The metro Detroit area has the largest Chaldean community outside Iraq, estimated at 150,000. The Detroit City Council approved the sale June 27 of 160 acres of the Camp Brighton recreational property to the Chaldean Catholic Church for $3.5 million. The 199-acre parcel sits between Euler and Kellogg roads, north of Grand River Avenue and south of McClements Road in Genoa Township. The only portion of the property the church is not purchasing is a 39-acre parcel that is separated from the other 160 acres.
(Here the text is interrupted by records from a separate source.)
(* ===== verification/RedBlackRotate.v ===== *)
(** A rotation at a position of the tree. *)
From S2P Require Import Prelude RedBlackTree RedBlackShape.

Lemma same_put x e e0 h h' : same_nodes h h' → RB_ENTRY x h' = Some e0 → same_nodes h (put x e h').
Proof. intros Hs He. unfold same_nodes in *. rewrite <-Hs. by eapply same_insert. Qed.

Lemma reparent_same h h' p p' t : same_nodes h h' → tree_at (nodes h') p t → same_nodes h (reparent t p' h').
Proof. intros Hs Ht. destruct t; [done|]. destruct Ht as [Hx _]. by eapply same_put. Qed.

Lemma rotate_keys d k c c' a b g x y :
  ctx_keys k ++ inorder (node d c a x (node d c' b y g)) ≡ₚ x :: y :: inorder a ++ inorder b ++ inorder g ++ ctx_keys k.
Proof. rewrite !inorder_node. solve_Permutation. Qed.

(** The stores that a rotation goes through. *)
Section rotation.
Context (d : Side) (k : list frame) (c c' : RBColor) (a b g : tree) (x y : Z) (h : Store).
Context (Hz : at_zip h k (node d c a x (node d c' b y g))).

Let h1 := put x (entry d (ptr a) (ptr b) (top k) c) h.
Let h2 := reparent b x h1.
Let h3 := put y (entry d (ptr b) (ptr g) (top k) c') h2.
Let h4 := relink k y h3.
Let h5 := put y (entry d x (ptr g) (top k) c') h4.
Let h6 := put x (entry d (ptr a) (ptr b) y c) h5.

Lemma rotate_parts :
  (ctx_at (nodes h) (Root h) x k ∧ RB_ENTRY x h = Some (entry d (ptr a) y (top k) c) ∧ RB_ENTRY y h = Some (entry d (ptr b) (ptr g) x c'))
  ∧ tree_at (nodes h) x a ∧ tree_at (nodes h) y b ∧ tree_at (nodes h) y g.
Proof using Hz.
  destruct Hz as [Hc Ht _ _]. rewrite ptr_node in Hc. apply tree_at_node in Ht as (Hx & Ha & Ht). rewrite ptr_node in Hx.
  apply tree_at_node in Ht as (Hy & Hb & Hg). tauto.
Qed.

Lemma rotate_apart :
  (x ≠ nullptr ∧ nullptr ∉ ctx_keys k ∧ nullptr ∉ inorder b ∧ NoDup (ctx_keys k) ∧ NoDup (inorder b))
  ∧ (x ≠ y ∧ x ∉ inorder a ∧ x ∉ inorder b ∧ x ∉ inorder g ∧ x ∉ ctx_keys k)
  ∧ (y ∉ inorder a ∧ y ∉ inorder b ∧ y ∉ inorder g ∧ y ∉ ctx_keys k)
  ∧ (∀ z, z ∈ inorder a → z ∉ inorder b ∧ z ∉ ctx_keys k) ∧ (∀ z, z ∈ inorder g → z ∉ inorder b ∧ z ∉ ctx_keys k)
  ∧ (∀ z, z ∈ inorder b → z ∉ ctx_keys k).
Proof using Hz.
  destruct Hz as [_ _ Hn H0]. clear h1 h2 h3 h4 h5 h6 Hz. rewrite (rotate_keys d k c c' a b g x y) in Hn, H0.
  apply NoDup_cons in Hn as [Hxn Hn]. apply NoDup_cons in Hn as [Hyn Hn]. rewrite !NoDup_app in Hn.
  split; [split; [|split; [|split]]; [| | |tauto]; clear -H0; set_solver|]. split; [clear -Hxn; set_solver|].
  split; [clear -Hyn; set_solver|]. clear -Hn. set_solver.
Qed.

Lemma rotate_entries :
  RB_ENTRY x h2 = Some (entry d (ptr a) (ptr b) (top k) c) ∧ RB_ENTRY y h2 = Some (entry d (ptr b) (ptr g) x c')
  ∧ RB_ENTRY x h3 = Some (entry d (ptr a) (ptr b) (top k) c) ∧ RB_ENTRY y h4 = Some (entry d (ptr b) (ptr g) (top k) c')
  ∧ RB_ENTRY x h5 = Some (entry d (ptr a) (ptr b) (top k) c).
Proof using Hz.
  destruct rotate_parts as ((_ & Hx & Hy) & _). destruct rotate_apart as (_ & (Hxy & _ & Hxb & _ & Hxk) & (_ & Hyb & _ & Hyk) & _).
  assert (RB_ENTRY x h2 = Some (entry d (ptr a) (ptr b) (top k) c)) as X2 by (unfold h2; rewrite reparent_there by done; apply put_here).
  assert (RB_ENTRY x h3 = Some (entry d (ptr a) (ptr b) (top k) c)) as X3 by (unfold h3; by rewrite put_there).
  split; [done|]. split; [unfold h2, h1; by rewrite reparent_there, put_there|]. split; [done|].
  split; [unfold h4; rewrite relink_there by done; apply put_here|]. unfold h5, h4. by rewrite put_there, relink_there.
Qed.

(** Away from the two nodes, the middle subtree and the context, nothing changes. *)
Lemma rotate_there3 z : z ≠ x → z ≠ y → z ∉ inorder b → RB_ENTRY z h3 = RB_ENTRY z h.
Proof using. intros. unfold h3, h2, h1. by rewrite put_there, reparent_there, put_there. Qed.
Lemma rotate_there6 z : z ≠ x → z ≠ y → z ∉ ctx_keys k → RB_ENTRY z h6 = RB_ENTRY z h3.
Proof using. intros. unfold h6, h5, h4. by rewrite put_there, put_there, relink_there. Qed.

Lemma rotate_ctx3 : ctx_at (nodes h3) (Root h3) x k.
Proof using Hz.
  destruct rotate_parts as ((Hc & _) & _). destruct rotate_apart as (_ & (_ & _ & _ & _ & Hxk) & (_ & _ & _ & Hyk) & _ & _ & Hdb).
  replace (Root h3) with (Root h) by (unfold h3, h2; by destruct b). eapply ctx_at_frame; [exact Hc|]. intros z Hzk.
  apply rotate_there3; [by intros ->|by intros ->|]. intros Hzb. by apply (Hdb z).
Qed.

Lemma rotate_runs : RB_ROTATE d x h = Some h6.
Proof using Hz.
  destruct rotate_parts as ((Hc & Hx & Hy) & _ & Hb & _). destruct rotate_apart as ((Hx0 & Hk0 & Hb0 & Hnk & _) & (Hxy & _ & _ & _ & Hxk) & _).
  destruct rotate_entries as (X2 & Y2 & X3 & Y4 & X5). assert (RB_ENTRY y h1 = Some (entry d (ptr b) (ptr g) x c')) as Y1 by (unfold h1; by rewrite put_there).
  assert (RB_ENTRY x h1 = Some (entry d (ptr a) (ptr b) (top k) c)) as X1 by apply put_here.
  assert (RB_ENTRY y h3 = Some (entry d (ptr b) (ptr g) (top k) c')) as Y3 by apply put_here.
  assert (tree_at (nodes h1) y b) as B1.
  { eapply tree_at_frame; [exact Hb|]. intros z Hzb. apply lookup_insert_ne. intros <-.
    by destruct rotate_apart as (_ & (_ & _ & ? & _) & _). }
  rewrite RB_ROTATE_eq. rewrite (bind_eq _ _ _ (other_of _ _ _ _ _ _ _ Hx)), (bind_eq _ _ _ (child_of _ _ _ _ _ _ _ Hy)).
  rewrite (bind_eq _ _ _ (set_other_entry _ _ _ _ _ _ _ (ptr b) Hx)). fold h1.
  rewrite (bind_eq _ _ _ (other_of _ _ _ _ _ _ _ X1)), (bind_eq _ _ _ (child_of _ _ _ _ _ _ _ Y1)).
  rewrite (set_parent_or_null h1 y x b B1 Hb0). cbn [mbind option_bind]. fold h2.
  rewrite (bind_eq _ _ _ (parent_of _ _ _ _ _ _ _ X2)), (bind_eq _ _ _ (set_parent_entry _ _ _ _ _ _ _ (top k) Y2)). fold h3.
  rewrite (bind_eq _ _ _ (replace_child_ok h3 k x y rotate_ctx3 (parent_of _ _ _ _ _ _ _ X3) (parent_of _ _ _ _ _ _ _ Y3) Hk0 Hxk Hx0)).
  fold h4. rewrite (bind_eq _ _ _ (set_child_entry _ _ _ _ _ _ _ x Y4)). fold h5. by rewrite (set_parent_entry _ _ _ _ _ _ _ y X5).
Qed.

Lemma rotate_zip : at_zip h6 k (node d c' (node d c a x b) y g).
Proof using Hz.
  destruct rotate_parts as (_ & Ha & Hb & Hg).
  destruct rotate_apart as ((Hx0 & Hk0 & Hb0 & Hnk & Hnb) & (Hxy & Hxa & Hxb & Hxg & Hxk) & (Hya & Hyb & Hyg & Hyk) & Hda & Hdg & Hdb).
  split.
  - rewrite ptr_node. eapply ctx_at_frame; [apply (relink_ok h3 k x y rotate_ctx3 Hnk)|]. intros z Hzk.
    change (RB_ENTRY z h6 = RB_ENTRY z h4). unfold h6, h5. rewrite !put_there; [done|by intros <-|by intros <-].
  - apply tree_at_node. rewrite ptr_node. 
    split; [change (RB_ENTRY y h6 = Some (entry d x (ptr g) (top k) c')); unfold h6, h5; rewrite put_there by done; apply put_here|]. split.
    + apply tree_at_node. split; [apply lookup_insert_eq|]. split.
      * eapply tree_at_frame; [exact Ha|]. intros z Hza. destruct (Hda z Hza) as [? ?].
        change (RB_ENTRY z h6 = RB_ENTRY z h). rewrite rotate_there6, rotate_there3; try done; by intros ->.
      * eapply (tree_at_frame (nodes h2)).
        { apply (reparent_ok h1 y); [|done]. eapply tree_at_frame; [exact Hb|]. intros z Hzb. apply lookup_insert_ne. by intros <-. }
        intros z Hzb. change (RB_ENTRY z h6 = RB_ENTRY z h2). rewrite rotate_there6; [|by intros ->|by intros ->|by apply Hdb].
        apply put_there. by intros <-.
    + eapply tree_at_frame; [exact Hg|]. intros z Hzg. destruct (Hdg z Hzg) as [? ?].
      change (RB_ENTRY z h6 = RB_ENTRY z h). rewrite rotate_there6, rotate_there3; try done; by intros ->.
  - pose proof (az_nodup _ _ _ Hz) as Hn. rewrite (rotate_keys d k c c' a b g x y) in Hn.
    rewrite !inorder_node. eapply NoDup_Permutation_proper; [|exact Hn]. clear. solve_Permutation.
  - pose proof (az_nonnull _ _ _ Hz) as Hn. rewrite !inorder_node in *. clear -Hn. set_solver.
Qed.

Lemma rotate_same : same_nodes h h6.
Proof using Hz.
  destruct rotate_parts as ((Hc & Hx & Hy) & _ & Hb & _). destruct rotate_entries as (X2 & Y2 & X3 & Y4 & X5).
  destruct rotate_apart as (_ & (_ & _ & Hxb & _) & _).
  assert (same_nodes h h2) as S2.
  { apply (reparent_same h h1 y); [by eapply same_put|]. eapply tree_at_frame; [exact Hb|]. intros z Hzb. apply lookup_insert_ne. by intros <-. }
  assert (same_nodes h h3) as S3 by (by eapply same_put).
  assert (same_nodes h h4) as S4 by (unfold same_nodes in *; rewrite <-S3; apply (relink_same _ _ _ _ rotate_ctx3)).
  eapply same_put; [|exact X5]. by eapply same_put.
Qed.

(** A rotation at a position. *)
Lemma rotate_ok : ∃ h', RB_ROTATE d x h = Some h' ∧ at_zip h' k (node d c' (node d c a x b) y g) ∧ same_nodes h h'.
Proof using Hz. exists h6. split; [apply rotate_runs|]. split; [apply rotate_zip|apply rotate_same]. Qed.
End rotation.
(* ===== verification/RedBlackSearch.v ===== *)
(** The searches and the walks: by a comparison, to the next and the previous node, and to the
    first and the last one, on either side at once. *)
From S2P Require Import Prelude RedBlackTree RedBlackShape RedBlackZip RedBlackInsert.

(** ** Searches, which go the way of the search of a place *)
Lemma searches_found fuel cmp h : ∀ parent comp tmp res e, insert_search fuel cmp parent comp tmp h = Some (inr e) →
  find_loop fuel cmp tmp h = Some e ∧ nfind_loop fuel cmp tmp res h = Some e ∧ find_existing_loop fuel cmp tmp h = Some e.
Proof.
  induction fuel as [|fuel IH]; intros parent comp tmp res e; simpl; [done|]. destruct (negb (tmp =? nullptr)); [|done].
  destruct (cmp tmp <? 0); [|destruct (0 <? cmp tmp)].
  - destruct (RB_LEFT tmp h) as [l|]; [|done]. apply IH.
  - destruct (RB_RIGHT tmp h) as [r|]; [|done]. apply IH.
  - by intros [= ->].
Qed.

Lemma find_none fuel cmp h : ∀ parent comp tmp pl, insert_search fuel cmp parent comp tmp h = Some (inl pl) → find_loop fuel cmp tmp h = Some nullptr.
Proof.
  induction fuel as [|fuel IH]; intros parent comp tmp pl; simpl; [done|]. destruct (negb (tmp =? nullptr)); [|done].
  destruct (cmp tmp <? 0); [|destruct (0 <? cmp tmp)]; [destruct (RB_LEFT tmp h) as [l|]|destruct (RB_RIGHT tmp h) as [r|]|]; try done; apply IH.
Qed.

Lemma nfind_place cmp h t : ∀ fuel k l1 l2, (length (inorder t) < fuel)%nat → at_zip h k t → inorder t = l1 ++ l2 → place cmp l1 l2 →
  nfind_loop fuel cmp (ptr t) (hd nullptr (ctx_right k)) h = Some (hd nullptr (l2 ++ ctx_right k)).
Proof.
  induction t as [|c l IHl x r IHr]; intros fuel k l1 l2 Hf Hz Hi Hp; (destruct fuel as [|fuel]; [lia|]).
  - simpl in Hi. symmetry in Hi. by apply app_nil in Hi as [-> ->].
  - cbn [nfind_loop ptr]. rewrite (proj2 (Z.eqb_neq _ _)) by (by eapply focus_nonnull). cbn [negb].
    simpl in Hi, Hf. rewrite length_app in Hf. simpl in Hf. assert (cmp x ≠ 0) as Hx0.
    { assert (x ∈ l1 ++ l2) as [Hx|Hx]%elem_of_app by (rewrite <-Hi; clear; set_solver); destruct Hp as [H1 H2]; [apply H1 in Hx|apply H2 in Hx]; lia. }
    destruct (Z.ltb_spec (cmp x) 0) as [Hlt|Hge].
    + destruct (place_left _ _ _ _ _ _ Hlt Hp Hi) as (l2' & Hl & -> & Hp'). rewrite (bind_eq _ _ _ (focus_left _ _ _ _ _ _ Hz)).
      apply (down_child SLeft) in Hz. rewrite <-app_assoc. apply (IHl fuel (MkFrame SLeft c x r :: k) l1 l2' ltac:(lia) Hz Hl Hp').
    + assert (0 < cmp x) as Hgt by lia. rewrite (proj2 (Z.ltb_lt _ _) Hgt). destruct (place_right _ _ _ _ _ _ Hgt Hp Hi) as (l1' & Hr & -> & Hp').
      rewrite (bind_eq _ _ _ (focus_right _ _ _ _ _ _ Hz)). apply (down_child SRight) in Hz.
      apply (IHr fuel (MkFrame SRight c x l :: k) l1' l2 ltac:(lia) Hz Hr Hp').
Qed.

(** ** Walks, on a side: forwards on the left, backwards on the right *)
Definition order (d : Side) (t : tree) : list Z := match d with SLeft => inorder t | SRight => rev (inorder t) end.
Definition after (d : Side) (k : list frame) : list Z := match d with SLeft => ctx_right k | SRight => rev (ctx_left k) end.

Lemma order_node d c a x b : order d (node d c a x b) = order d a ++ x :: order d b.
Proof. destruct d; simpl; [done|]. rewrite rev_app_distr. simpl. by rewrite <-app_assoc. Qed.

Lemma after_same d c x s k : after d (MkFrame d c x s :: k) = x :: order d s ++ after d k.
Proof. destruct d; simpl; [done|]. rewrite !rev_app_distr. simpl. done. Qed.
Lemma after_other d c x s k : after d (MkFrame (flip d) c x s :: k) = after d k.
Proof. destruct d; simpl; [done|]. by rewrite app_nil_r. Qed.

Lemma order_plug d k t : ∃ l, order d (plug k t) = l ++ order d t ++ after d k.
Proof.
  destruct d; simpl; rewrite inorder_plug; [by eexists|]. rewrite !rev_app_distr, <-app_assoc. by eexists.
Qed.

Lemma node_cases d t : t = Leaf ∨ ∃ c a x b, t = node d c a x b.
Proof. destruct t as [|c l x r]; [by left|right]. destruct d; [by exists c, l, x, r|by exists c, r, x, l]. Qed.

Definition go_side (d : Side) := match d with SLeft => go_left | SRight => go_right end.
Definition min_side (d : Side) := match d with SLeft => min_loop | SRight => max_loop end.
Definition up_side (d : Side) := match d with SLeft => up_from_right | SRight => up_from_left end.
Definition step_side (d : Side) := match d with SLeft => RB_NEXT | SRight => RB_PREV end.

Lemma length_order d t : length (order d t) = length (inorder t).
Proof. destruct d; simpl; [done|apply length_rev]. Qed.

Lemma go_side_ok d h : ∀ fuel k t, (length (order d t) < fuel)%nat → at_zip h k t → t ≠ Leaf → go_side d fuel (ptr t) h = Some (hd nullptr (order d t)).
Proof.
  induction fuel as [|fuel IH]; intros k t Hf Hz Hl; [lia|]. destruct (node_cases d t) as [->|(c & a & x & b & ->)]; [done|].
  rewrite order_node, length_app in Hf. rewrite ptr_node, order_node. assert (length (order d a) < fuel)%nat as Hlen by (cbn [length] in Hf; lia).
  assert (go_side d (S fuel) x h = (l ← RB_CHILD d x h; if negb (l =? nullptr) then go_side d fuel l h else Some x)) as -> by (by destruct d).
  rewrite (bind_eq _ _ _ (child_of _ _ _ _ _ _ _ (zip_entry _ _ _ _ _ _ _ Hz))). apply down_child in Hz.
  destruct (Z.eqb_spec (ptr a) nullptr) as [E|E]; cbn [negb].
  - pose proof (zip_ptr_null _ _ _ Hz E) as ->. by destruct d.
  - rewrite (IH _ a Hlen Hz) by (by intros ->). assert (order d a ≠ []) as Ha.
    { destruct (node_cases d a) as [->|(c' & a' & x' & b' & ->)]; [done|]. rewrite order_node. by destruct (order d a'). }
    by destruct (order d a).
Qed.

Lemma min_side_ok d h : ∀ fuel k t p, (length (order d t) < fuel)%nat → at_zip h k t → min_side d fuel (ptr t) p h = Some (hd p (order d t)).
Proof.
  induction fuel as [|fuel IH]; intros k t p Hf Hz; [lia|]. destruct (node_cases d t) as [->|(c & a & x & b & ->)]; [by destruct d|].
  rewrite order_node, length_app in Hf. rewrite ptr_node, order_node. assert (length (order d a) < fuel)%nat as Hlen by (cbn [length] in Hf; lia).
  assert (min_side d (S fuel) x p h = (if negb (x =? nullptr) then l ← RB_CHILD d x h; min_side d fuel l x h else Some p)) as -> by (by destruct d).
  rewrite (proj2 (Z.eqb_neq _ _)) by (by eapply zip_nonnull). cbn [negb].
  rewrite (bind_eq _ _ _ (child_of _ _ _ _ _ _ _ (zip_entry _ _ _ _ _ _ _ Hz))). apply down_child in Hz.
  rewrite (IH _ a _ Hlen Hz). by destruct (order d a).
Qed.

(** The walk up, which ends below the next node. *)
Lemma up_side_ok d h : ∀ fuel k t, (length k < fuel)%nat → at_zip h k t → t ≠ Leaf →
  ∃ e, up_side d fuel (ptr t) h = Some e ∧ RB_PARENT e h = Some (hd nullptr (after d k)).
Proof.
  induction fuel as [|fuel IH]; intros k t Hf Hz Hl; [lia|]. pose proof (zip_parent _ _ _ Hz Hl) as Hp.
  assert (up_side d (S fuel) (ptr t) h = (p ← RB_PARENT (ptr t) h; if negb (p =? nullptr) then
    r ← RB_CHILD (flip d) p h; if ptr t =? r then up_side d fuel p h else Some (ptr t) else Some (ptr t))) as -> by (by destruct d).
  rewrite (bind_eq _ _ _ Hp). destruct k as [|[e c p s] k]; [exists (ptr t); by destruct d|]. simpl in Hf. cbn [top f_key] in *.
  assert (e = d ∨ e = flip d) as [->| ->] by (destruct d, e; auto).
  - apply up_child in Hz. rewrite (proj2 (Z.eqb_neq _ _)) by (by eapply zip_nonnull). cbn [negb].
    rewrite (bind_eq _ _ _ (other_of _ _ _ _ _ _ _ (zip_entry _ _ _ _ _ _ _ Hz))).
    rewrite (proj2 (Z.eqb_neq _ _)) by (by eapply zip_apart). exists (ptr t). by rewrite after_same.
  - apply up_other in Hz. rewrite (proj2 (Z.eqb_neq _ _)) by (by eapply zip_nonnull). cbn [negb].
    rewrite (bind_eq _ _ _ (other_of _ _ _ _ _ _ _ (zip_entry _ _ _ _ _ _ _ Hz))), Z.eqb_refl, after_other.
    destruct (IH k (node d c s p t)) as (e & E & He); [lia|done|by destruct d|]. exists e. by rewrite ptr_node in E.
Qed.

(** The next node on a side. *)
Lemma step_side_ok d h k c a x b : at_zip h k (node d c a x b) → step_side d x h = Some (hd nullptr (order d b ++ after d k)).
Proof.
  intros Hz. pose proof (zip_entry _ _ _ _ _ _ _ Hz) as Hx.
  assert (step_side d x h = (r ← RB_CHILD (flip d) x h; if negb (r =? nullptr) then go_side d (fuel_of h) r h else
    p ← RB_PARENT x h; from ← (if negb (p =? nullptr) then l ← RB_CHILD d p h; Some (x =? l) else Some false);
    if from : bool then Some p else e ← up_side d (fuel_of h) x h; RB_PARENT e h)) as -> by (by destruct d).
  rewrite (bind_eq _ _ _ (other_of _ _ _ _ _ _ _ Hx)), (bind_eq _ _ _ (parent_of _ _ _ _ _ _ _ Hx)). apply down_other in Hz as Hzb.
  destruct (Z.eqb_spec (ptr b) nullptr) as [E|E]; cbn [negb].
  - pose proof (zip_ptr_null _ _ _ Hzb E) as ->. replace (order d Leaf) with (@nil Z) by (by destruct d). cbn [app].
    destruct (up_side_ok d h (fuel_of h) k _ (proj1 (zip_fuel _ _ _ Hz)) Hz) as (e & Eu & He); [by destruct d|]. rewrite ptr_node in Eu.
    destruct k as [|[s fc p sib] k]; [cbn [top]; rewrite Z.eqb_refl; cbn [negb mbind option_bind]; by rewrite Eu|].
    cbn [top f_key]. assert (s = d ∨ s = flip d) as [->| ->] by (destruct d, s; auto).
    + apply up_child in Hz. rewrite (proj2 (Z.eqb_neq p _)) by (by eapply zip_nonnull). cbn [negb].
      rewrite (bind_eq _ _ _ (child_of _ _ _ _ _ _ _ (zip_entry _ _ _ _ _ _ _ Hz))), ptr_node. cbn [mbind option_bind]. by rewrite Z.eqb_refl, after_same.
    + rewrite (bind_eq _ _ _ Eu). apply up_other in Hz. rewrite (proj2 (Z.eqb_neq p _)) by (by eapply zip_nonnull). cbn [negb].
      rewrite (bind_eq _ _ _ (child_of _ _ _ _ _ _ _ (zip_entry _ _ _ _ _ _ _ Hz))). cbn [mbind option_bind].
      rewrite (proj2 (Z.eqb_neq x _)); [done|]. rewrite <-node_flip in Hz. apply zip_apart in Hz; [by rewrite ptr_node in Hz|by destruct d].
  - assert (b ≠ Leaf) as Hb by (by intros ->). rewrite (go_side_ok d h (fuel_of h) _ b) by (rewrite ?length_order; first [done|apply (zip_fuel _ _ _ Hzb)|exact Hzb]).
    destruct (order d b) as [|y l] eqn:Eo; [|done]. destruct (node_cases d b) as [->|(c' & a' & x' & b' & ->)]; [done|].
    rewrite order_node in Eo. by destruct (order d a').
Qed.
Boji says the camp is somewhat in a state of disrepair, and the church will have to repair and renovate the buildings and spruce up the property, which includes a 40-acre lake. The camp property has “five or six” buildings, including a meeting house which can seat 200-250 people “Some things will have to be fixed up, cleaned,” he says.
“For five years it was not used, and it needs a few renovations.” However, no wholesale upgrading of the property or buildings is planned. “We are planning to keep things the way they are (now),” he says. Boji says plans include opening the facility to the public, for a fee. “We want to keep it as a camp for the Chaldean community, but it will be open to everybody.
” Boji says it could be September before closing on the property takes place, at which time a “casual gathering for the community” will be held at the camp. It will likely be next year before the church will be able to get full use of the facility, he said.